Today we will start a series of posts on compass-and-straightedge construction. Believe it or not, there are a few construction problems that sound simple but it had required more than two thousand years to settle! The most famous ones are the problem of regular polygon construction and the problem of angle trisection. These problems were known in ancient times but it was not until the late 18th-19th centuries that mathematicians could finally solve them using the most modern tools of mathematics.

In this first post, we will learn about some basic compass-and-straightedge constructions. These constructions are assumed as obvious and can be employed in more complex construction problems.



Basic constructions


Construction of the perpendicular bisector of a line segment

Given a line segment $AB$. To construct the perpendicular bisector of $AB$, we follow the steps below:
  • Construct two circles of equal radius with centres at $A$ and $B$ so that they intersect at two points.
  • The line connecting the two intersection points is the perpendicular bisector of $AB$.


Construction of the midpoint of a line segment

Given a line segment $AB$. To construct the midpoint of the line segment $AB$, we follow the steps below:
  • Construct the perpendicular bisector of $AB$.
  • The perpendicular bisector meets $AB$ at the midpoint $M$ of $AB$.



Through a point, construct a line perpendicular to a given line

Given a line $\ell$ and a point $A$. To construct a line passing though $A$ and perpendicular to $\ell$, we follow the steps below:
  • Construct a circle with centre $A$ so that it intersects with the line $\ell$ at two points $B$ and $C$.
  • Construct the perpendicular bisector of $BC$, this is the line passing through $A$ and perpendicular to $\ell$.

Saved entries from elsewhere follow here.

Lemma generate_response_plan_witness :
  In "1w" (dict_keys PLAN_DURATIONS) /\ lower "1w" = "1w".
Proof.
  destruct (generate_response_plan (demo_world 1000) (mkGenerateRequest "1W")
              [] [mkRow "OLLY-000000000000000000000000" None
                    (Some (1000 + inject_Z 604800)%Q) 0]
              "OLLY-000000000000000000000000" "1w"
              (Some (1000 + inject_Z 604800)%Q) eq_refl) as [H1 [H2 _]].
  split; assumption.
Defined.

(** ** Reading back through [/admin/verify] what the other routes wrote *)

Lemma admin_verify_reports (g : module_globals) (w : world)
    (k : option string) (tok : string) (db : table) e h rv :
  require_admin g w k = Return tt ->
  select_row tok db = Some (e, h, rv) ->
  exists sr, fst (admin_verify g w k tok db)
             = Return (InspectResponse tok h (truthy_int rv) e sr).
Proof.
  intros Hauth Hsel. unfold admin_verify. rewrite Hauth, Hsel.
  cbn [fst]. eexists. reflexivity.
Qed.

(** X19.  [/admin/verify] shows what the other routes did to a stored token:
    after an authenticated [/admin/revoke] it reports [revoked] true, after
    an authenticated [/admin/unbind] it reports a null hwid, and after a
    [/verify] that succeeded it reports the hwid of that call and [revoked]
    false; in each case with the token's hwid or flag otherwise as before
    and its [expires_at] unchanged. *)
Theorem inspect_reflects_writes (g : module_globals) (w : world)
    (k : option string) (tok : string) (db : table) e h rv :
  require_admin g w k = Return tt ->
  select_row tok db = Some (e, h, rv) ->
  (forall w0 k0, require_admin g w0 k0 = Return tt ->
     exists sr,
       fst (admin_verify g w k tok (snd (admin_revoke g w0 k0 tok db)))
       = Return (InspectResponse tok h true e sr))
  /\ (forall w0 k0, require_admin g w0 k0 = Return tt ->
     exists sr,
       fst (admin_verify g w k tok (snd (admin_unbind g w0 k0 tok db)))
       = Return (InspectResponse tok None (truthy_int rv) e sr))
  /\ (forall w0 hw r0,
     fst (verify w0 (mkVerifyRequest tok hw) db) = Return r0 ->
     exists sr,
       fst (admin_verify g w k tok (snd (verify w0 (mkVerifyRequest tok hw) db)))
       = Return (InspectResponse tok (Some hw) false e sr)).
Proof.
  intros Hauth Hsel. split; [|split].
  - intros w0 k0 H0. unfold admin_revoke. rewrite H0. simpl.
    apply (admin_verify_reports g w k tok _ e h 1 Hauth).
    apply select_row_update_revoked with (rv := rv). exact Hsel.
  - intros w0 k0 H0. unfold admin_unbind. rewrite H0. simpl.
    apply (admin_verify_reports g w k tok _ e None rv Hauth).
    apply select_row_update_hwid with (h := h). exact Hsel.
  - intros w0 hw r0. unfold verify. simpl. rewrite Hsel.
    destruct (truthy_int rv) eqn:Hrv; [discriminate|].
    destruct (expiry_check (time_time w0) e); [discriminate|].
    destruct h as [h|].
    + destruct (String.eqb h hw) eqn:Hh; simpl; [|discriminate].
      apply String.eqb_eq in Hh. subst h. intros _.
      rewrite <- Hrv.
      apply (admin_verify_reports g w k tok db e (Some hw) rv Hauth Hsel).
    + simpl. intros _. rewrite <- Hrv.
      apply (admin_verify_reports g w k tok _ e (Some hw) rv Hauth).
      apply select_row_update_hwid with (h := None). exact Hsel.
Qed.

Lemma inspect_reflects_writes_witness :
  exists sr,
    fst (admin_verify demo_globals (demo_world 1500) (Some "s3cret") demo_token
           (snd (admin_revoke demo_globals (demo_world 1000) (Some "s3cret")
                   demo_token [mkRow demo_token (Some "A") None 0])))
    = Return (InspectResponse demo_token (Some "A") true None sr).
Proof.
  exact (proj1 (inspect_reflects_writes demo_globals (demo_world 1500)
                  (Some "s3cret") demo_token
                  [mkRow demo_token (Some "A") None 0] None (Some "A") 0
                  eq_refl eq_refl)
           (demo_world 1000) (Some "s3cret") eq_refl).
Defined.

(** ** Verify: expiry on the tables the service builds *)

(** C6.  On every table the service has built since it was started on an
    empty file, with a clock that reads a time after the epoch, a [/verify]
    of a stored token that is not revoked raises 403 "Token expired" exactly
    when the token's [expires_at] is not null and strictly before the clock
    reading of the call; in particular a token whose [expires_at] is null
    never gets that error. *)
Theorem verify_expired_when_past (g : module_globals)
    (evs : list (world * request)) (w : world) (data : VerifyRequest)
    (e : option Q) (h : option string) (rv : Z) :
  after_epoch evs ->
  select_row (vr_token data) (run g evs (init_db None)) = Some (e, h, rv) ->
  truthy_int rv = false ->
  (fst (verify w data (run g evs (init_db None)))
     = Raise (HTTPException 403 "Token expired")
   <-> exists t, e = Some t /\ (t < time_time w)%Q)
  /\ (e = None ->
      fst (verify w data (run g evs (init_db None)))
      <> Raise (HTTPException 403 "Token expired")).
Proof.
  intros Hev Hsel Hrv.
  assert (Hpos : forall t, e = Some t -> (0 < t)%Q).
  { destruct (select_row_nth _ _ _ _ _ Hsel) as [i [r [Hn [_ [He _]]]]].
    assert (Hst : stamped (run g evs (init_db None))).
    { apply run_stamped; [exact Hev|]. intros r0 t0 []. }
    intros t Ht. apply (Hst r t); [|congruence].
    eapply nth_error_In. exact Hn. }
  assert (Hiff : fst (verify w data (run g evs (init_db None)))
                   = Raise (HTTPException 403 "Token expired")
                 <-> exists t, e = Some t /\ (t < time_time w)%Q).
  { rewrite (verify_expired_guard w data _ e h rv Hsel), expiry_check_spec.
    split.
    - intros [_ [t [He [_ Hlt]]]]. exists t. auto.
    - intros [t [He Hlt]]. split; [exact Hrv|]. exists t.
      split; [exact He|]. split; [|exact Hlt].
      intros Hz. specialize (Hpos t He). rewrite Hz in Hpos.
      exact (Qlt_irrefl 0 Hpos). }
  split; [exact Hiff|].
  intros He Hv. apply Hiff in Hv. destruct Hv as [t [Ht _]]. congruence.
Qed.

Lemma verify_expired_when_past_witness :
  fst (verify (demo_world 300000)
         (mkVerifyRequest "OLLY-000000000000000000000000" "A")
         (run demo_globals
            [(demo_world 1000, PostGenerate (mkGenerateRequest "3D"))]
            (init_db None)))
  = Raise (HTTPException 403 "Token expired").
Proof.
  apply (proj2 (proj1 (verify_expired_when_past demo_globals
                  [(demo_world 1000, PostGenerate (mkGenerateRequest "3D"))]
                  (demo_world 300000)
                  (mkVerifyRequest "OLLY-000000000000000000000000" "A")
                  (Some (1000 + inject_Z 259200)%Q) None 0
                  ltac:(unfold after_epoch;
                        constructor; [vm_compute; discriminate | constructor])
                  eq_refl eq_refl))).
  exists (1000 + inject_Z 259200)%Q. split; [reflexivity|].
  vm_compute. reflexivity.
Defined.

Through a point, construct a line parallel to a given line

Given a line $\ell$ and a point $A$. To construct a line passing though $A$ and parallel to $\ell$, we follow the steps below:
  • Construct the line $t$ passing through $A$ and perpendicular to $\ell$.
  • Construct the line $u$ passing through $A$ and perpendicular to $t$, the line $u$ is the line that passes through $A$ and is parallel to $\ell$.




Construction of the angle bisector

Given an angle $\angle xOy$, to construct the angle bisector we follow the steps below:
  • Construct a circle with centre $O$ that intersects $Ox$ and $Oy$ at $A$ and $B$, respectively.
  • Construct the perpendicular bisector of $AB$, this is the required angle bisector of $\angle xOy$.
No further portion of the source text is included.